INPUT DATA

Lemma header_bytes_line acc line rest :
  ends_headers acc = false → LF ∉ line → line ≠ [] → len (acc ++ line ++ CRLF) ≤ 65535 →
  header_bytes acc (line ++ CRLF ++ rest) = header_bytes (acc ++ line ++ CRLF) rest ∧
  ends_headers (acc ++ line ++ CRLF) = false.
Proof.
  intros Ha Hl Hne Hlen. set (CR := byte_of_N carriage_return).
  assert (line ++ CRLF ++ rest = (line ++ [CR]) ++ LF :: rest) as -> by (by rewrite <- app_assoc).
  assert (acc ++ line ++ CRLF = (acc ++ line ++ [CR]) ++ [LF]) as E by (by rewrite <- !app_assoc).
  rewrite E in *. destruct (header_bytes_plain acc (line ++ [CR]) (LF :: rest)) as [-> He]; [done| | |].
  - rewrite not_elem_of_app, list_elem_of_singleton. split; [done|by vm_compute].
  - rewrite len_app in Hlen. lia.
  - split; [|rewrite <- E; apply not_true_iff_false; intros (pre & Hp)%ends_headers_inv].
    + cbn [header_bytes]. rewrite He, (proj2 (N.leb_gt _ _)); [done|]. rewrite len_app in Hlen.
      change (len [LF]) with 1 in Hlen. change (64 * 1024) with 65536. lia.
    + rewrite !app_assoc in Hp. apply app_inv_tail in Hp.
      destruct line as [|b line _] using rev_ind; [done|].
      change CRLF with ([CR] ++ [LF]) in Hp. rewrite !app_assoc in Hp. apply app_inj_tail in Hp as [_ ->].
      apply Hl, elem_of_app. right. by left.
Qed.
==
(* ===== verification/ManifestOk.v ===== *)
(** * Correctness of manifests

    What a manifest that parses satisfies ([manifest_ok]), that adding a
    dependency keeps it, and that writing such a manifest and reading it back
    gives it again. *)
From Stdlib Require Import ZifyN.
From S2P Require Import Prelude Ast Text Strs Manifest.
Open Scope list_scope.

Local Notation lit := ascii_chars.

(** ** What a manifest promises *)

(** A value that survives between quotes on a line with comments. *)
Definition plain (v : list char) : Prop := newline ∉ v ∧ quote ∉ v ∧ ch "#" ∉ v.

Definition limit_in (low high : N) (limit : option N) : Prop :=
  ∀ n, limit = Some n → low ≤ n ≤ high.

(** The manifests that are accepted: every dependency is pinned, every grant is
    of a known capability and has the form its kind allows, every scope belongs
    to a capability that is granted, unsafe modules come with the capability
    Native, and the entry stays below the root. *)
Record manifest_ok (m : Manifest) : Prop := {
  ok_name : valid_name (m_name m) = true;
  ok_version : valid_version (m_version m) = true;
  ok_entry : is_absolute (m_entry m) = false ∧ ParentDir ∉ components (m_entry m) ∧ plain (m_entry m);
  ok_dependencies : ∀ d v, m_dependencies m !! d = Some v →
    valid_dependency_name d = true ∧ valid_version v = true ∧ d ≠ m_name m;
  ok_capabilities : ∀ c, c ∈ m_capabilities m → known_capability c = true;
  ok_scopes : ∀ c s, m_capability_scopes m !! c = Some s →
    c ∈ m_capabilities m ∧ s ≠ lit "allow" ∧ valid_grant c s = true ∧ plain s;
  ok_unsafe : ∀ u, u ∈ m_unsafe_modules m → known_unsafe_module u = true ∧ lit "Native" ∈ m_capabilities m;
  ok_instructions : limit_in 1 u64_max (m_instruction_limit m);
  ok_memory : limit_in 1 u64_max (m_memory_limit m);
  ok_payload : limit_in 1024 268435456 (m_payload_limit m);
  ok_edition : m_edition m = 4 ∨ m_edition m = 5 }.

WHAT THE TASK ASKS
For every line of the records that has the word "split" in it, make a copy.

RESPONSE
  - rewrite not_elem_of_app, list_elem_of_singleton. split; [done|by vm_compute].
  - split; [|rewrite <- E; apply not_true_iff_false; intros (pre & Hp)%ends_headers_inv].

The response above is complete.